> PROVIDED DATA
»»
Lemma discounted_price_zero_discount (p : number) (d : NumberOrString) :
  toNumber d = 0%float -> calculateDiscountedPrice p d = p.
Proof.
  intros Hd. unfold calculateDiscountedPrice. rewrite Hd.
  change (1 - 0 / 100)%float with 1%float. apply mul_one.
Qed.

Lemma discount_amount_zero_discount (p : number) (d : NumberOrString) :
  isFinite p = true -> toNumber d = 0%float -> calculateDiscountAmount p d = 0%float.
Proof.
  intros Hp Hd. unfold calculateDiscountAmount. rewrite Hd.
  rewrite discounted_price_zero_discount by reflexivity.
  now apply sub_diag_finite.
Qed.

(** [toNumber] never returns NaN, so applying it twice changes nothing:
    the inner call of [calculateDiscountAmount] sees the same discount as
    the outer one. *)
Lemma toNumber_not_NaN (d : NumberOrString) : isNaN (toNumber d) = false.
Proof.
  unfold toNumber. destruct d as [n|s].
  - destruct (isNaN n) eqn:E; [reflexivity | exact E].
  - cbv zeta. destruct (isNaN (parseFloat s)) eqn:E; [reflexivity | exact E].
Qed.

Lemma toNumber_idempotent (d : NumberOrString) :
  toNumber (Num (toNumber d)) = toNumber d.
Proof.
  unfold toNumber at 1. rewrite toNumber_not_NaN. reflexivity.
Qed.

(** C10, as amended. The amount saved is the binary64 difference between
    the price and the discounted price, for every price and discount.
    Whenever the exact difference of the two is itself a binary64 number,
    so that the subtraction does not round, the amount saved is that
    number and the discounted price and the amount saved add up to the
    price exactly. This is so whenever the price is not negative and the
    discounted price lies between half the price and the price. A
    discount that is NaN or non-numeric text counts as 0, and then, for
    every finite price, the discounted price is the price, the amount
    saved is 0, and the two add up to the price. *)
Theorem discount_split (p : number) (d : NumberOrString) :
  let price := calculateDiscountedPrice p d in
  let amount := calculateDiscountAmount p d in
  amount = (p - price)%float
  /\ (forall (up uprice : Z) (difference : number),
        units p = Some up ->
        units price = Some uprice ->
        units difference = Some (up - uprice) ->
        strict_eq amount difference = true
        /\ units amount = Some (up - uprice)
        /\ strict_eq (price + amount)%float p = true)
  /\ (forall up uprice : Z,
        units p = Some up ->
        units price = Some uprice ->
        0 <= uprice <= up -> up <= 2 * uprice ->
        units amount = Some (up - uprice)
        /\ strict_eq (price + amount)%float p = true)
  /\ (notANumber d = true ->
      toNumber d = 0%float
      /\ price = p
      /\ (isFinite p = true ->
          amount = 0%float
          /\ strict_eq price p = true
          /\ strict_eq amount 0%float = true
          /\ strict_eq (price + amount)%float p = true)).
Proof.
  intros price amount.
  assert (Hamount : amount = (p - price)%float).
  { subst amount price. unfold calculateDiscountAmount, calculateDiscountedPrice.
    rewrite toNumber_idempotent. reflexivity. }
  assert (Hexact : forall (up uprice : Z) (difference : number),
            units p = Some up ->
            units price = Some uprice ->
            units difference = Some (up - uprice) ->
            strict_eq amount difference = true
            /\ units amount = Some (up - uprice)
            /\ strict_eq (price + amount)%float p = true).
  { intros up uprice difference Hp Hprice Hdifference.
    assert (Hsub : strict_eq amount difference = true).
    { rewrite Hamount. unfold strict_eq.
      exact (sub_exact p price difference up uprice Hp Hprice Hdifference). }
    assert (Hunits : units amount = Some (up - uprice)).
    { rewrite <- Hdifference. apply eqb_units. exact Hsub. }
    split; [exact Hsub|]. split; [exact Hunits|].
    unfold strict_eq. apply (add_exact price amount p uprice (up - uprice));
      [exact Hprice | exact Hunits |].
    rewrite Hp. f_equal. lia. }
  split; [exact Hamount|]. split; [exact Hexact|]. split.
  { intros up uprice Hp Hprice Hle Htwice.
    destruct (nearby_difference_is_a_number p price up uprice Hp Hprice Hle Htwice)
      as [difference Hdifference].
    destruct (Hexact up uprice difference Hp Hprice Hdifference)
      as (_ & Hunits & Hsum).
    split; assumption. }
  intros Hd. subst price amount.
  pose proof (toNumber_notANumber d Hd) as Hzero.
  pose proof (discounted_price_zero_discount p d Hzero) as Hprice.
  split; [exact Hzero|]. split; [exact Hprice|]. intros Hp.
  pose proof (discount_amount_zero_discount p d Hp Hzero) as Hzeroamount.
  split; [exact Hzeroamount|].
  unfold strict_eq. rewrite Hprice, Hzeroamount. repeat split.
  - now apply eqb_refl_finite.
  - now apply add_zero_finite.
Qed.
««
> WHAT IS NEEDED
Return only the exact lines from the opening of the records through the line that contains "(** [toNumber] never", both included.

> SOLUTION FOR THIS EXERCISE
Lemma discounted_price_zero_discount (p : number) (d : NumberOrString) :
  toNumber d = 0%float -> calculateDiscountedPrice p d = p.
Proof.
  intros Hd. unfold calculateDiscountedPrice. rewrite Hd.
  change (1 - 0 / 100)%float with 1%float. apply mul_one.
Qed.

Lemma discount_amount_zero_discount (p : number) (d : NumberOrString) :
  isFinite p = true -> toNumber d = 0%float -> calculateDiscountAmount p d = 0%float.
Proof.
  intros Hp Hd. unfold calculateDiscountAmount. rewrite Hd.
  rewrite discounted_price_zero_discount by reflexivity.
  now apply sub_diag_finite.
Qed.

(** [toNumber] never returns NaN, so applying it twice changes nothing:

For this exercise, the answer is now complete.